_Available data_
====
(** ** A concrete device

    Objects are numbered by the calls made so far; every request is granted number 0 and the
    counters are found in columns 7 and 3. *)
Definition demo_prof_rt : AieRt := {|
  drv := fun h c => match c with
    | fal_sswitchPort _ _ | fal_perfCounter _ _ | fal_broadcast _ => mkResp 0 (1 + Z.of_nat (length h)) []
    | fal_getRscId o => mkResp 0 0 [if o =? 1 then 7 else 3; 0; 2]
    | fal_getChannel _ => mkResp 0 0 [2; 2; 7]
    | XAie_PerfCounterGet l _ _ => mkResp 0 (if Col l =? 7 then 100 else 40) []
    | _ => mkResp 0 0 []
    end;
  XAIE_ERR := 1; XAIE_CORE_STATUS_TIMEOUT := 12; XAIE_LOCK_WITH_NO_VALUE := -1;
  XAIE_DEV_GEN_AIE := 1; XAIE_DEV_GEN_AIEML := 2; XAIE_DEV_GEN_S100 := 6; XAIE_DEV_GEN_S200 := 7
|}.
#[local] Existing Instance demo_prof_rt.
#[local] Existing Instance list_order.

(** The first stream started 60 cycles after the second: the result is negative. *)
Lemma read_difference_exact_witness :
  exists v h', profiling_read [mkRsc k_perf_counter 1; mkRsc k_perf_counter 2] true [] = Some (v, h') /\
    wrap_s 64 v = -50.
Proof.
  destruct (read_difference_exact (mkRsc k_perf_counter 1) (mkRsc k_perf_counter 2) [] [] eq_refl eq_refl)
    as (v & h' & H & _ & Hv).
  exists v, h'; split; [exact H|exact Hv].
Defined.

Lemma stop_releases_in_order_witness :
  exists e cs k, profiling_stop [mkRsc k_perf_counter 1; mkRsc k_broadcast 2] true [] = Some (e, after [] cs) /\
    releases cs = map r_obj (take k [mkRsc k_perf_counter 1; mkRsc k_broadcast 2]).
Proof.
  destruct (stop_releases_in_order true [mkRsc k_perf_counter 1; mkRsc k_broadcast 2] [])
    as (e & cs & k & H & _ & Hr & _).
  - intros _ h o; exact I.
  - repeat constructor; discriminate.
  - exists e, cs, k; split; [exact H|exact Hr].
Defined.

(** Streams in columns 7 and 3. *)
Definition demo_difference : option (err_code * list rsc * hist) :=
  profile_start_time_difference_btw_two_streams (mkShim 7 2 0) (mkShim 3 2 0) [].

Lemma difference_channel_goes_east_witness :
  exists rs h' tiles, demo_difference = Some ((ok, rs), h') /\ fal_broadcast tiles ∈ map fst h' /\
    shim_tile 3 ∉ tiles.
Proof.
  destruct demo_difference as [[[e rs] h']|] eqn:E; [|vm_compute in E; discriminate].
  assert (He : e = ok) by (vm_compute in E; injection E as <- _ _; reflexivity); subst e.
  destruct (difference_channel_goes_east (mkShim 7 2 0) (mkShim 3 2 0) [] rs h' E) as (tiles & Ht & _ & Hw);
    [discriminate|simpl; lia..|].
  exists rs, h', tiles; split; [reflexivity|]; split; [exact Ht|apply Hw; simpl; lia].
Defined.
(** [src/aeg_aiebaremetal.cc:2747-2762] [ExternalBuffer::setAddress] *)
Definition hw_setAddress (ptr : Z) : pop nat aeg_err :=
  port_reject_if (is_null ptr) aeg_null_argument
    (ebuffer_port find_ebuffer (fun _ _ b => ret (aeg_ok, setAddress ptr b))).

(** [src/aeg_aiebaremetal.cc:2765-2779] [ExternalBuffer::wait] *)
Definition hw_eb_wait (fuel : nat) (port_name : string) : pop nat aeg_err :=
  port_reject_if (is_empty port_name) aeg_invalid_name
    (ebuffer_port find_ebuffer (fun cm _ b => coded (eb_wait false cm fuel port_name b))).

(** [src/aeg_aiebaremetal.cc:2782-2796] [ExternalBuffer::gm2aie_nb] *)
Definition hw_eb_gm2aie_nb (port_name : string) : pop nat aeg_err :=
  port_reject_if (is_empty port_name) aeg_invalid_name
    (ebuffer_port find_ebuffer (fun cm _ b => coded (eb_gm2aie_nb false cm port_name b))).

(** [src/aeg_aiebaremetal.cc:2799-2813] [ExternalBuffer::aie2gm_nb] *)
Definition hw_eb_aie2gm_nb (port_name : string) : pop nat aeg_err :=
  port_reject_if (is_empty port_name) aeg_invalid_name
    (ebuffer_port find_ebuffer (fun cm _ b => coded (eb_aie2gm_nb false cm port_name b))).

(** [src/aeg_aiebaremetal.cc:2816-2830] [ExternalBuffer::setupPingPongBuffers] *)
Definition hw_setupPingPongBuffers (ptr1 ptr2 : Z) (sync_cache : bool) : pop nat aeg_err :=
  port_reject_if (is_null ptr1 || is_null ptr2) aeg_null_argument
    (ebuffer_port find_ebuffer
       (fun cm _ b => coded (setupPingPongBuffers false cm ptr1 ptr2 sync_cache b))).

(** [src/aeg_aiebaremetal.cc:2834-2855] [ExternalBuffer::gm2aie_nb] *)
Definition hw_eb_gm2aie_nb_default : pop nat aeg_err := fun p =>
  port_reject_if (is_empty (p_portName p)) aeg_invalid_name
    (hw_eb_gm2aie_nb (default_port ".out[0]" (p_portName p))) p.

(** [src/aeg_aiebaremetal.cc:2859-2880] [ExternalBuffer::aie2gm_nb] *)
Definition hw_eb_aie2gm_nb_default : pop nat aeg_err := fun p =>
  port_reject_if (is_empty (p_portName p)) aeg_invalid_name
    (hw_eb_aie2gm_nb (default_port ".in[0]" (p_portName p))) p.

(** [src/aeg_aiebaremetal.cc:2890-2894] [ExternalBufferPort::wait] the object of the buffer
    whose name stands before the last dot *)
Definition find_ebuffer_of_port (name : string) (s : AIEGraphSim R) : option nat * AIEGraphSim R :=
  match rfind dot name with
  | None => (None, s)
  | Some lastDot => find_ebuffer (String.substring 0 lastDot name) s
  end.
====
_Exercise details_
Set down the entries again exactly as they are.

_Task answer_
(** ** A concrete device

    Objects are numbered by the calls made so far; every request is granted number 0 and the
    counters are found in columns 7 and 3. *)
Definition demo_prof_rt : AieRt := {|
  drv := fun h c => match c with
    | fal_sswitchPort _ _ | fal_perfCounter _ _ | fal_broadcast _ => mkResp 0 (1 + Z.of_nat (length h)) []
    | fal_getRscId o => mkResp 0 0 [if o =? 1 then 7 else 3; 0; 2]
    | fal_getChannel _ => mkResp 0 0 [2; 2; 7]
    | XAie_PerfCounterGet l _ _ => mkResp 0 (if Col l =? 7 then 100 else 40) []
    | _ => mkResp 0 0 []
    end;
  XAIE_ERR := 1; XAIE_CORE_STATUS_TIMEOUT := 12; XAIE_LOCK_WITH_NO_VALUE := -1;
  XAIE_DEV_GEN_AIE := 1; XAIE_DEV_GEN_AIEML := 2; XAIE_DEV_GEN_S100 := 6; XAIE_DEV_GEN_S200 := 7
|}.
#[local] Existing Instance demo_prof_rt.
#[local] Existing Instance list_order.

(** The first stream started 60 cycles after the second: the result is negative. *)
Lemma read_difference_exact_witness :
  exists v h', profiling_read [mkRsc k_perf_counter 1; mkRsc k_perf_counter 2] true [] = Some (v, h') /\
    wrap_s 64 v = -50.
Proof.
  destruct (read_difference_exact (mkRsc k_perf_counter 1) (mkRsc k_perf_counter 2) [] [] eq_refl eq_refl)
    as (v & h' & H & _ & Hv).
  exists v, h'; split; [exact H|exact Hv].
Defined.

Lemma stop_releases_in_order_witness :
  exists e cs k, profiling_stop [mkRsc k_perf_counter 1; mkRsc k_broadcast 2] true [] = Some (e, after [] cs) /\
    releases cs = map r_obj (take k [mkRsc k_perf_counter 1; mkRsc k_broadcast 2]).
Proof.
  destruct (stop_releases_in_order true [mkRsc k_perf_counter 1; mkRsc k_broadcast 2] [])
    as (e & cs & k & H & _ & Hr & _).
  - intros _ h o; exact I.
  - repeat constructor; discriminate.
  - exists e, cs, k; split; [exact H|exact Hr].
Defined.

(** Streams in columns 7 and 3. *)
Definition demo_difference : option (err_code * list rsc * hist) :=
  profile_start_time_difference_btw_two_streams (mkShim 7 2 0) (mkShim 3 2 0) [].

Lemma difference_channel_goes_east_witness :
  exists rs h' tiles, demo_difference = Some ((ok, rs), h') /\ fal_broadcast tiles ∈ map fst h' /\
    shim_tile 3 ∉ tiles.
Proof.
  destruct demo_difference as [[[e rs] h']|] eqn:E; [|vm_compute in E; discriminate].
  assert (He : e = ok) by (vm_compute in E; injection E as <- _ _; reflexivity); subst e.
  destruct (difference_channel_goes_east (mkShim 7 2 0) (mkShim 3 2 0) [] rs h' E) as (tiles & Ht & _ & Hw);
    [discriminate|simpl; lia..|].
  exists rs, h', tiles; split; [reflexivity|]; split; [exact Ht|apply Hw; simpl; lia].
Defined.
(** [src/aeg_aiebaremetal.cc:2747-2762] [ExternalBuffer::setAddress] *)
Definition hw_setAddress (ptr : Z) : pop nat aeg_err :=
  port_reject_if (is_null ptr) aeg_null_argument
    (ebuffer_port find_ebuffer (fun _ _ b => ret (aeg_ok, setAddress ptr b))).

(** [src/aeg_aiebaremetal.cc:2765-2779] [ExternalBuffer::wait] *)
Definition hw_eb_wait (fuel : nat) (port_name : string) : pop nat aeg_err :=
  port_reject_if (is_empty port_name) aeg_invalid_name
    (ebuffer_port find_ebuffer (fun cm _ b => coded (eb_wait false cm fuel port_name b))).

(** [src/aeg_aiebaremetal.cc:2782-2796] [ExternalBuffer::gm2aie_nb] *)
Definition hw_eb_gm2aie_nb (port_name : string) : pop nat aeg_err :=
  port_reject_if (is_empty port_name) aeg_invalid_name
    (ebuffer_port find_ebuffer (fun cm _ b => coded (eb_gm2aie_nb false cm port_name b))).

(** [src/aeg_aiebaremetal.cc:2799-2813] [ExternalBuffer::aie2gm_nb] *)
Definition hw_eb_aie2gm_nb (port_name : string) : pop nat aeg_err :=
  port_reject_if (is_empty port_name) aeg_invalid_name
    (ebuffer_port find_ebuffer (fun cm _ b => coded (eb_aie2gm_nb false cm port_name b))).

(** [src/aeg_aiebaremetal.cc:2816-2830] [ExternalBuffer::setupPingPongBuffers] *)
Definition hw_setupPingPongBuffers (ptr1 ptr2 : Z) (sync_cache : bool) : pop nat aeg_err :=
  port_reject_if (is_null ptr1 || is_null ptr2) aeg_null_argument
    (ebuffer_port find_ebuffer
       (fun cm _ b => coded (setupPingPongBuffers false cm ptr1 ptr2 sync_cache b))).

(** [src/aeg_aiebaremetal.cc:2834-2855] [ExternalBuffer::gm2aie_nb] *)
Definition hw_eb_gm2aie_nb_default : pop nat aeg_err := fun p =>
  port_reject_if (is_empty (p_portName p)) aeg_invalid_name
    (hw_eb_gm2aie_nb (default_port ".out[0]" (p_portName p))) p.

(** [src/aeg_aiebaremetal.cc:2859-2880] [ExternalBuffer::aie2gm_nb] *)
Definition hw_eb_aie2gm_nb_default : pop nat aeg_err := fun p =>
  port_reject_if (is_empty (p_portName p)) aeg_invalid_name
    (hw_eb_aie2gm_nb (default_port ".in[0]" (p_portName p))) p.

(** [src/aeg_aiebaremetal.cc:2890-2894] [ExternalBufferPort::wait] the object of the buffer
    whose name stands before the last dot *)
Definition find_ebuffer_of_port (name : string) (s : AIEGraphSim R) : option nat * AIEGraphSim R :=
  match rfind dot name with
  | None => (None, s)
  | Some lastDot => find_ebuffer (String.substring 0 lastDot name) s
  end.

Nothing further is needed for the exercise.